Apple’s Safari Quietly Made It Harder for Sites to Work With Third Parties Like Google Analytics
Apple’s Safari browser, which has long positioned itself on the side of user privacy, is limiting another kind of data collection. And in the process, it’s stoking the anger of some in the ad-tech industry, especially due to Apple’s lack of communication about the move, which will affect the architecture of many websites.
Apple is closing a loophole where sites could pass off third-party partners as first-party cookies. Websites use first-party cookies to know who audiences are when they return to their sites. First-party cookies, for instance, mean that people don’t have to log in every time they visit a publisher’s site.
“I think the lack of transparency about this [move] by Apple is part of what everyone is upset about,” said ad-tech vet Jonathan Mendez, who first tweeted about the change earlier this month and told Adweek that developers spotted the change in the new version of Safari 16.4.1, which was released April 7.

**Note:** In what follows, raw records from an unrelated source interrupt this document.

(* ===== verification/RingCollectives.v ===== *)
(** * The threads of the ring collectives

    The threads that all ranks start for an all-reduce, a reduce-scatter or an
    all-gather over a ring (ring.rs, reduce_scatter.rs and all_gather.rs under
    src/src/rank/device_collective) end under every schedule, and what each
    leaves in its rank's buffer is stated in terms of the inputs of all ranks. *)
From S2P Require Import Prelude Protocol Agreement Errors Layout Tags Payload Router Operation Comp Device Processes.
From S2P Require Import Topology Tuning Ring Session SessionRounds RankDevice DeviceCollective DeviceRing.

(** ** The schedule of the copying phase *)
Lemma follows_copy w : (0 < w)%nat -> follows w (w - 1) (fun s r => (r + w - s) mod w)%nat.
Proof.
  intros Hw s r c Hs Hr Hc. rewrite age_eq by lia. rewrite mod_once by lia. cbv zeta.
  repeat match goal with |- context [(?a <? ?b)%nat] => destruct (Nat.ltb_spec a b) end; lia.
Qed.

Lemma send_copy w s r : (0 < w)%nat -> (s < w - 1)%nat -> (r < w)%nat ->
  ((predecessor w r + 1 + w - s) mod w = (r + w - s) mod w)%nat.
Proof.
  intros Hw Hs Hr. rewrite predecessor_eq by done.
  destruct (Nat.eqb_spec r 0); rewrite !mod_twice by lia;
    repeat match goal with |- context [(?a <? ?b)%nat] => destruct (Nat.ltb_spec a b) end; lia.
Qed.

(** A list whose elements are chosen one by one. *)
Lemma assemble {A} (d : A) (P : nat -> A -> Prop) n : (forall i, (i < n)%nat -> exists a, P i a) ->
  exists l, length l = n /\ forall i a, l !! i = Some a -> P i a.
Proof.
  intros Hall. destruct (finite_choice d P n Hall) as [f Hf]. exists (map f (seq 0 n)). split; [by rewrite length_map, length_seq|].
  intros i a (j & -> & [Hj Hlt]%lookup_seq)%list_lookup_fmap_Some. subst. by apply Hf.
Qed.

(** ** Chunks by rank *)
Section layout.
Context {A : Type} (w : nat) (Hw : (0 < w)%nat) (channels : nat) (ring : nat -> list nat).
Context (Hring : forall ch, (ch < channels)%nat -> ring ch ≡ₚ seq 0 w).
Context (clo cln : nat -> nat -> nat) (sz : nat).

(** Chunk [j] of channel [ch] is [cln ch j] elements from [clo ch j] on. *)
Record layout : Prop := {
  layout_fit ch j : (ch < channels)%nat -> (j < w)%nat -> (clo ch j + cln ch j <= sz)%nat;
  layout_disjoint ch j k : (ch < channels)%nat -> (j < w)%nat -> (k < w)%nat -> j <> k ->
    (clo ch j + cln ch j <= clo ch k \/ clo ch k + cln ch k <= clo ch j)%nat;
}.
Context (Hlay : layout).

(** The chunk at a position of the ring. *)
Definition lo (ch k : nat) : nat := clo ch (rank_at w ring ch k).
Definition ln (ch k : nat) : nat := cln ch (rank_at w ring ch k).

Lemma lo_fit ch k : (ch < channels)%nat -> (k < w)%nat -> (lo ch k + ln ch k <= sz)%nat.
Proof using Hlay Hring Hw. intros Hc Hk. apply layout_fit; [done|done|]. by apply (rank_at_lt w Hw channels ring Hring). Qed.

Lemma lo_disjoint ch j k : (ch < channels)%nat -> (j < w)%nat -> (k < w)%nat -> j <> k ->
  (lo ch j + ln ch j <= lo ch k \/ lo ch k + ln ch k <= lo ch j)%nat.
Proof using Hlay Hring Hw.
  intros Hc Hj Hk Hne. apply layout_disjoint; [done|done|by apply (rank_at_lt w Hw channels ring Hring)..|].
  intros Heq. by apply Hne, (rank_at_inj w channels ring Hring ch).
Qed.

Context (x : nat -> list A) (Hx : forall r, (r < w)%nat -> length (x r) = sz).

(** What the ranks start with. *)
Definition given (ch i k : nat) : list A := sub (lo ch k) (ln ch k) (x (rank_at w ring ch i)).

Lemma length_given ch i k : (ch < channels)%nat -> (i < w)%nat -> (k < w)%nat -> length (given ch i k) = ln ch k.
Proof using Hlay Hring Hw Hx.
  intros Hc Hi Hk. unfold given. apply length_sub. rewrite Hx by by apply (rank_at_lt w Hw channels ring Hring).
  pose proof (lo_fit ch k Hc Hk). lia.
Qed.
(* ===== verification/RingShards.v ===== *)
(** * The threads of the reduce-scatter and of the all-gather over a ring

    Both work on a buffer with one shard per rank: the reduce-scatter combines
    on the way and keeps the rank's own shard, the all-gather copies. *)
From S2P Require Import Prelude Protocol Agreement Errors Layout Tags Payload Router Operation Comp Device Processes.
From S2P Require Import Topology Tuning Ring Session SessionRounds RankDevice DeviceCollective DeviceRing RingCollectives.

Section shards.
Context `{Crc32Hash} (uid : list Z) (world : nat) (error_text : NetworkError -> list Z).
#[local] Existing Instance collective_mail.
#[local] Instance shards_mail : Mail := collective_mail uid world error_text channel_of_tag.
#[local] Instance shards_mail_laws : MailLaws shards_mail := collective_mail_laws uid world error_text channel_of_tag.
Context {T : Type} {D : RankDevice T} {V : RankView T} {L : RankLaws T} {DE : DeviceErrors Error} (Hno : forall e, ~ device_error e).
Context (coll : nat -> DeviceCollective) (channels : nat) (ring : nat -> list nat) (rail : nat -> nat) (et : ElementType).
Context (Hset : ring_setting uid world coll channels ring rail et).
Abbreviation w := world.
Abbreviation size := (channels * world)%nat.
Abbreviation chan := (chan world).
Abbreviation rank_of := (rank_of world).
Abbreviation place := (place world ring).

(** Shards of [m] elements; the channels split every shard. *)
Context (m : nat) (Hm : fits_usize (w * m)).
Abbreviation channel_start := (channel_start channels m).
Abbreviation channel_length := (channel_length channels m).
Abbreviation channel_range := (channel_range channels m).
Definition shard_start (ch j : nat) : nat := (j * m + channel_start ch)%nat.
Definition shard_length (ch _ : nat) : nat := channel_length ch.

Lemma shard_end ch j : (ch < channels)%nat -> (shard_start ch j + channel_length ch = j * m + channel_start (S ch))%nat.
Proof using Type. intros Hc. unfold shard_start, channel_length. pose proof (channel_bounds channels m ch Hc). lia. Qed.

Lemma shard_in ch j : (ch < channels)%nat -> (j * m <= shard_start ch j /\ shard_start ch j + channel_length ch <= (j + 1) * m)%nat.
Proof using Type. intros Hc. rewrite shard_end by done. pose proof (channel_bounds channels m ch Hc). unfold shard_start. lia. Qed.

Lemma shard_bound j : (j < w)%nat -> ((j + 1) * m <= w * m)%nat.
Proof using Type. intros Hj. apply Nat.mul_le_mono_r. lia. Qed.

Lemma shards_layout : layout w channels shard_start shard_length (w * m).
Proof using Type.
  split.
  - intros ch j Hc Hj. pose proof (shard_in ch j Hc). pose proof (shard_bound j Hj). unfold shard_length. lia.
  - intros ch j k Hc Hj Hk Hne. unfold shard_length. pose proof (shard_in ch j Hc). pose proof (shard_in ch k Hc).
    destruct (decide (j < k)%nat); [left; assert ((j + 1) * m <= k * m)%nat by (apply Nat.mul_le_mono_r; lia)|right; assert ((k + 1) * m <= j * m)%nat by (apply Nat.mul_le_mono_r; lia)]; lia.
Qed.

Abbreviation lo := (lo w ring shard_start).
Abbreviation ln := (ln w ring shard_length).

Lemma shard_in_input ch j : (ch < channels)%nat -> (j < w)%nat -> fits_usize (j * m) /\ fits_usize (shard_start ch j) /\ fits_usize (j * m + channel_start (S ch)).
Proof using Hm.
  intros Hc Hj. pose proof (shard_in ch j Hc) as [Hlo Hhi]. pose proof (shard_bound j Hj). rewrite (shard_end ch j Hc) in Hhi.
  pose proof (channel_bounds channels m ch Hc). unfold shard_start in *. split; [|split]; (eapply fits_usize_le; [|exact Hm]); lia.
Qed.

Definition shard_ranges (ch : nat) : list (nat * nat) := map (fun j => (shard_start ch j, shard_start ch j + channel_length ch)%nat) (seq 0 w).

“It just shows that they will do whatever they want and don’t care what people think,” he added. “Which, of course, is what people have been upset about with Apple for some time.”
Here’s what to know about Apple’s latest crackdown.
Legitimate cases for sites working with third parties
Websites work with plenty of third parties to enhance their functions, from tools like Google Analytics, which help publishers learn about their audiences, to Adobe Analytics, which improves site performance, to content hosting services. Sites want these partners to have the ability to track their audiences to perform their functions, but third-party cookies are no longer an option to do so since Safari deprecated them in 2017.
As a result, websites have developed a variety of techniques to cloak third-party cookies as first-party cookies, which Safari, over the past several years, has been steadily trying to curtail, spurring a steady game of whack-a-mole.
Even if there are legitimate use cases for the practice, it flies in the face of Safari’s efforts to limit third parties’ access to web users’ information, and there are plenty of shady ad-tech firms that can use these techniques to covertly track users.
Apple’s ongoing MO
In October 2022, an Apple engineer posted on GitHub Apple’s intention to curtail one such cloaking technique. In more simple terms, the post detailed how Apple planned to compare the IP address in the incoming response with the IP address of the main resource response. If they are mostly different—which they would be if they are coming from third parties—these cookies can only live for seven days before they are destroyed, limiting the ability of websites to use and make inferences from this data.
Apple never made a formal blog post about the change or indicated when it would go into effect.
Anton Lipkanou, president of Delve, an analytics-focused agency that offers support for tools like Google and Adobe Analytics, said the change is live and already creating anomalies in websites’ data.
However, Jen Simmons, Apple Evangelist on the web developer team for Safari & Webkit, tweeted on April 11 that the change had not shipped. Apple has not responded to a request for comment.
Part of ad-tech execs’ dissatisfaction with the change is how little Apple has communicated about it, given that it will affect the architecture of many websites.
How publishers and advertisers could be impacted
Sites that work with many third parties using this technique may have to retool how their websites work, said Loch Rose, chief analytics officer at Publicis-owned data firm Epsilon.
“There is plenty of sites where the majority of their traffic is Apple,” Rose said. “So they lose a lot of functionality.”
It creates a lot of blind spots and it creates a lot of unnecessary headaches
Ratko Vidakovic, founder of ad-tech consultancy AdProfs
Brands should start breaking up their reporting into other browsers to avoid making decisions on the wrong data, said Lipkanou. With these types of cookies now deleted every seven days, returning users will be much harder to identify.
Lipkanou also advised brands to rely on shorter-term metrics, such as last-touch or data-driven attribution, instead of first-touch.
The change will also impact publishers and their advertising products, said Ratko Vidakovic, founder of ad-tech consultancy AdProfs.
“The less a publisher knows about their audiences, the less they can provide insights to advertisers,” he said. “It creates a lot of blind spots, and it creates a lot of unnecessary headaches.”
How worried should the industry really be?
This isn’t Apple’s first rodeo trying to stop the practice of hiding third parties in first-party cookies, and it won’t be the last.
Sources say there exists yet other workarounds that Apple hasn’t yet squashed. Equally, sources say that the industry should not be surprised by Apple’s ongoing moves to close these loopholes.
The safest way for websites to work with third parties, both in terms of user privacy and avoiding future changes in browser policy, is by sharing information server-to-server, bypassing the browser entirely. But websites using this approach miss some key signals about users that can only be gleaned by knowing browsing behavior, Lipkanu said.
Ultimately, in an age of cookie deprecation, savvy brands should be working on building their own stores of data and analytics paradigms and rely less on shortcuts like Google Analytics, he added.
“There is a default way to do marketing,” Lipkanu said. “Launch a campaign on Facebook … [or ] Google Ads and measure it in Google Analytics…For the brands doing that, nothing really changes.”
“The brands that are a bit savvier … Google Analytics or Adobe Analytics were not enough for them anyway,” he added.